Prenons l’exemple d’une PME de 28 employés. Cette société réalise un chiffre d’affaires d’un million de francs suisses. L'entreprise est composée d’un conseiller ou conseillère par canton et l’ensemble des données de ses 10 400 clients suisses sont stockées dans une application métier. Chaque conseiller n’a accès qu’aux données des clients du canton dont il ou elle a la responsabilité.
Le consultant cyber estime que le facteur humain est à l’origine de 74%2 des attaques cyber, que le risque de fuite de données suite à la perte ou le vol d’informations de connexion est critique, son impact important et sa probabilité haute.
La PME est-elle financièrement suffisamment munie pour faire face à ce risque ? Veuillez noter que l’exemple n’a pour but que de vous fournir une estimation.
La valeur de l’information personnelle est de 160 CHF fois 10 400 clients, soit un total de CHF 1’664’000. La probabilité que plus d’un conseiller se fasse subtiliser son login et mot de passe au même moment est nulle mais l’événement peut se reproduire sur une durée de 3 ans si la PME ne se protège pas.
Le facteur d’exposition au risque est égal à un conseiller sur les 26 soit 3,8%. La perte unitaire attendue, soit le coût d’une attaque est égal à 3,8% fois 1’664'000, donc CHF 64’000 (par souci de simplicité, nous supposons que la PME a le même nombre de clients dans chaque canton).
Doit-elle provisionner cette somme ? Pas nécessairement. En effet, ce n’est qu’un scénario auquel il faudra peut-être ajouter les coûts d’autres scénarii. La somme totale aura un impact négatif sur la valeur de l’entreprise.

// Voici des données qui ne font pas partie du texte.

(** C8. A folder whose name does not decrypt is listed all the same
    when it follows one that does: [contents.folders] holds a folder
    [a] that decrypts to ["A"], then a folder [b] on which
    [decryptFolderName] throws. The list built ends with an entry for
    [b] that carries the name of [a]; the list the specification
    describes stops after [a]. Both fan-outs build the same list. *)
Theorem stale_folder_name_is_listed :
  let folders :=
    [ {| fo_uuid := "a"; fo_parent := "root"; fo_name := "A" |};
      {| fo_uuid := "b"; fo_parent := "root"; fo_name := "bad blob" |} ] in
  let listed :=
    [ {| it_uuid := "root"; it_parent := "parent";
         it_metadata := Some (JStr "Root"); it_type := "folder" |};
      {| it_uuid := "a"; it_parent := "none";
         it_metadata := Some (JStr "A"); it_type := "folder" |};
      {| it_uuid := "b"; it_parent := "root";
         it_metadata := Some (JStr "A"); it_type := "folder" |} ] in
  decryptFolderName "bad blob" (Some (JArr [JStr "mk"])) = inl (Foreign "decrypt")
  /\ itemsToShare (Some (JArr [JStr "mk"])) "root" "Root" "parent" [] folders
     = inr listed
  /\ itemsToLink (Some (JArr [JStr "mk"])) "root" "Root" "parent" [] folders
     = inr listed
  /\ spec_items (Some (JArr [JStr "mk"])) "root" "Root" "parent" [] folders
     = removelast listed.
Proof. repeat split. Qed.

(** C1 on a run: the body [{email: a@b}] of scenario 1. *)
Lemma checksum_faithful_witness :
  let a := Sample.post "/v3/auth/info" (JObj [("email", JStr "a@b")]) in
  let r := api_request a
             ("SHA-512:" +:+ Sample.stringify (JObj [("email", JStr "a@b")])) in
  In r (sent (doAPIRequest a [Timer true]))
  /\ rq_method r = "POST"
  /\ exists body checksum,
        rq_body r = Some (Text body)
        /\ body = JSON_stringify (api_data a)
        /\ bufferToHash (textEncoder_encode body) "SHA-512" = inr checksum
        /\ header "Checksum" (rq_headers r) = Some checksum.
Proof.
  intros a r.
  assert (Hin : In r (sent (doAPIRequest a [Timer true])))
    by (vm_compute; left; reflexivity).
  assert (Hpost : rq_method r = "POST") by reflexivity.
  split; [exact Hin | split; [exact Hpost|]].
  exact (proj1 checksum_faithful a [Timer true] r Hin Hpost).
Defined.


(** C3 as stated fails: the body carries the message "Invalid API key"
    and no code; [apiRequest] returns it and [logout] is not called. *)
Lemma message_without_code_is_returned :
  let r := apiRequest (Sample.env_replying Sample.r_message_only)
             "POST" "/v3/user/info" None None false Sample.world in
  get (Some Sample.r_message_only) "message" = inr (Some (JStr "Invalid API key"))
  /\ indexOf (toLowerCase "Invalid API key") "invalid api key" = 0%Z
  /\ snd r = Resolved (Some Sample.r_message_only)
  /\ count_logouts (log (fst r)) = 0%nat.
Proof. vm_compute. repeat split. Qed.

Lemma session_invalidated_witness :
  let env := Sample.env_replying Sample.r_invalid_key in
  let w1 := fst (apiRequest_response env "POST" "/v3/dir/trash" None None false
                   Sample.world) in
  apiRequest env "POST" "/v3/dir/trash" None None false Sample.world
    = (logged_out w1, Rejected (JsError (Some (JStr "Session invalidated"))))
  /\ count_logouts (log (logged_out w1)) = 1%nat.
Proof.
  intros env w1.
  refine (session_invalidated env "POST" "/v3/dir/trash" None None false
            Sample.world w1
            [ ("status", JBool false); ("code", JStr "invalid_api_key");
              ("message", JStr "Invalid API key") ]
            "invalid_api_key" "Invalid API key" _ _ _ _).
  - vm_compute. reflexivity.
  - reflexivity.
  - reflexivity.
  - right. left. vm_compute. discriminate.
Defined.

(** C4 on a run: the server answers that the folder exists. *)
Lemma createFolder_existing_witness :
  let env := Sample.env_replying Sample.r_exists in
  let w1 := fst (createFolder_response env "new-uuid" "Docs" "parent"
                   (acquired Sample.world)) in
  createFolder env "new-uuid" "Docs" "parent" Sample.world
    = (released w1, Resolved (Some (JStr "uuid-of-existing"))).
Proof.
  intros env w1.
  refine (proj1 (createFolder_existing env "new-uuid" "Docs" "parent"
                   Sample.world w1
                   [ ("status", JBool false); ("code", JStr "folder_exists");
                     ("message", JStr "Folder already exists");
                     ("data", JObj [("existsUUID", JStr "uuid-of-existing")]) ]
                   _ _ _)
                [("existsUUID", JStr "uuid-of-existing")]
                (JStr "uuid-of-existing") _ _).
  - vm_compute. reflexivity.
  - vm_compute. reflexivity.
  - reflexivity.
  - reflexivity.
  - reflexivity.
Defined.

(** C5 on a run: trashing a file that is already gone. *)
Lemma not_found_is_swallowed_witness :
  let env := Sample.env_replying Sample.r_file_not_found in
  let w1 := fst (trashItem_response env "file" "f1" Sample.world) in
  trashItem env "file" "f1" Sample.world = (w1, Resolved tt).
Proof.
  intros env w1.
  refine (proj1 (proj1 (not_found_is_swallowed env Sample.world w1
                          [ ("status", JBool false); ("code", JStr "file_not_found");
                            ("message", JStr "File not found") ] _)
                   "file" "f1" _) _).
  - reflexivity.
  - vm_compute. reflexivity.
  - reflexivity.
Defined.

(** C6 on a run: scenario 6, a storage message. *)
Lemma storage_exhaustion_witness :
  let x := uploadChunk Sample.upload None Sample.store ∅
             [Poll true true; Net (Timer true)] in
  let x' := upload_step Sample.upload (Some (JStr "key")) "SHA-512:ab" None
              (Net (Response 200 (Sample.stringify Sample.r_storage))) x in
  loop_outcome (x_loop x') = Rejected (Reason (Some (JStr "Storage limit reached")))
  /\ x_db x' !! "paused" = Some (JBool true)
  /\ x_db x' !! "maxStorageReached" = Some (JBool true).
Proof.
  intros x x'.
  destruct (storage_exhaustion Sample.upload (Some (JStr "key")) "SHA-512:ab" None x
              (Sample.stringify Sample.r_storage)
              [ ("status", JBool false); ("message", JStr "Storage limit reached") ]
              "Storage limit reached")
    as (Hrej & Hset & _).
  - vm_compute. reflexivity.
  - vm_compute. reflexivity.
  - vm_compute. reflexivity.
  - reflexivity.
  - reflexivity.
  - destruct Hset as (Hp & Hm & _); [vm_compute; discriminate|].
    split; [exact Hrej | split; [exact Hp | exact Hm]].
Defined.

(** C7 as stated fails: the gate is passed once, before the first
    attempt. Here the store is paused after the first attempt; that
    attempt is answered 500 and the retry goes out although [paused] is
    set, for an upload and for a download. *)
Lemma retry_while_paused :
  let up := uploadChunk Sample.upload None Sample.store ∅ in
  let down := downloadChunk Sample.download None Sample.store ∅ in
  let before_up :=
    [ Poll true true; Net (Timer true); StoreSet "paused" (JBool true);
      Net (Response 500 "") ] in
  let before_down :=
    [ Poll true true; StoreSet "paused" (JBool true); Net (Response 500 "") ] in
  (paused_now "sync" None (x_db (up before_up)) (x_pausedLocations (up before_up))
   = true
   /\ map rq_hostname (sent (x_loop (up before_up))) = ["ingest.filen.io"]
   /\ map rq_hostname (sent (x_loop (up (before_up ++ [Net (Timer true)]))))
      = ["ingest.filen.io"; "ingest.filen.io"])
  /\ (paused_now "sync" None (x_db (down before_down))
        (x_pausedLocations (down before_down)) = true
      /\ map rq_hostname (sent (x_loop (down before_down))) = ["down.filen.io"]
      /\ map rq_hostname (sent (x_loop (down (before_down ++ [Net (Timer true)]))))
         = ["down.filen.io"; "down.filen.io"]).
Proof. vm_compute. repeat split. Qed.

(** C7 as amended, on a run: while [paused] is set a poll only
    schedules the next poll; the request follows the poll that finds
    the flag cleared. *)
Lemma pause_gate_witness :
  let paused := <["paused" := JBool true]> Sample.store in
  let inputs :=
    [ Poll true true; StoreSet "paused" (JBool false); Poll true true;
      Net (Timer true) ] in
  upload_step Sample.upload (Some (JStr "key")) "SHA-512:ab" None (Poll true true)
    (xfer_start paused ∅)
  = with_loop (xfer_start paused ∅) (reschedule 1000 loop_init)
  /\ gate_opened (uploadChunk Sample.upload None paused ∅) "sync" None inputs.
Proof.
  intros paused inputs.
  destruct pause_gate_before_first_attempt as (_ & Hhold & _ & Hfirst & _).
  split.
  - apply (Hhold Sample.upload (Some (JStr "key")) "SHA-512:ab" None
             (xfer_start paused ∅) true true).
    + reflexivity.
    + right. vm_compute. reflexivity.
  - destruct (Hfirst Sample.upload None paused ∅ inputs) as (loc & Hloc & Hopen).
    + vm_compute. discriminate.
    + simpl in Hloc. inversion Hloc; subst. exact Hopen.
Defined.

(** C9 as stated fails: with two gateways configured and a draw that
    picks the second, the request still goes to [gateway.filen.io]. *)
Lemma api_host_not_drawn :
  let a := Sample.post "/v3/user/info" (JObj []) in
  apiServers = ["gateway.filen.io"; "gateway.filen.net"]
  /\ getAPIServer (fun _ _ => 1%Z) = Some "gateway.filen.net"
  /\ map rq_hostname (sent (doAPIRequest a [Timer true])) = ["gateway.filen.io"].
Proof. vm_compute. repeat split. Qed.

Lemma api_host_fixed_witness :
  let a := Sample.post "/v3/user/info" (JObj []) in
  let r := api_request a "SHA-512:{}" in
  In r (sent (doAPIRequest a [Timer true]))
  /\ rq_hostname r = "gateway.filen.io" /\ rq_port r = 443%Z.
Proof.
  intros a r.
  assert (Hin : In r (sent (doAPIRequest a [Timer true])))
    by (vm_compute; left; reflexivity).
  split; [exact Hin|].
  exact (proj1 api_host_fixed a [Timer true] r Hin).
Defined.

Si nous supposons que cet événement ne se produira qu’une fois tous les 3 ans, le taux annuel d’occurrence est donc de 33%.
Nous obtenons, pour l’exercice budgétaire de 2024 des pertes attendues de CHF 64’000 CHF x 33%, soit de CHF 21’120.
Selon cette première estimation, le risque est égal à 2% du chiffre d’affaires de la PME.
Quelle est la valeur ajoutée pour une PME de connaître l’impact chiffré approximatif d’une potentielle attaque malveillante ?
L’estimation chiffrée des risques liés à la cybersécurité permet de mieux décider de sa stratégie financière : accepter le risque et le provisionner ou pas et/ou le couvrir via un contrat d’assurance. L’estimation chiffrée du risque permet aussi de mieux négocier le cas échéant avec les assureurs.
L’introduction de la nouvelle loi sur la protection des données va probablement renchérir l’estimation des risques. A suivre !
Nous remercions vivement Luc Porchon pour cet exemple qui, nous l’espérons, apportera un éclairage complémentaire à vos réflexions.
Luc Porchon
CISO chez Globaz depuis avril 2022
Après un BTS en Informatique industrielle en 1989, Luc Porchon évolue pendant une dizaine d'années dans les télécommunications. Il poursuit ensuite sa carrière dans le domaine bancaire pour devenir, en 2008, expert sécurité dans le domaine monétique.
En 2011, il obtient le brevet "Certified Information System Security Professional", une certification professionnelle internationale et commercialement indépendante en sécurité des systèmes d'information et exerce pendant plus de 6 ans le poste de responsable sécurité des systèmes d'information pour un grand groupe français. Il enchaine ensuite avec le poste de responsable de la protection des données et comme consultant senior en cybersécurité.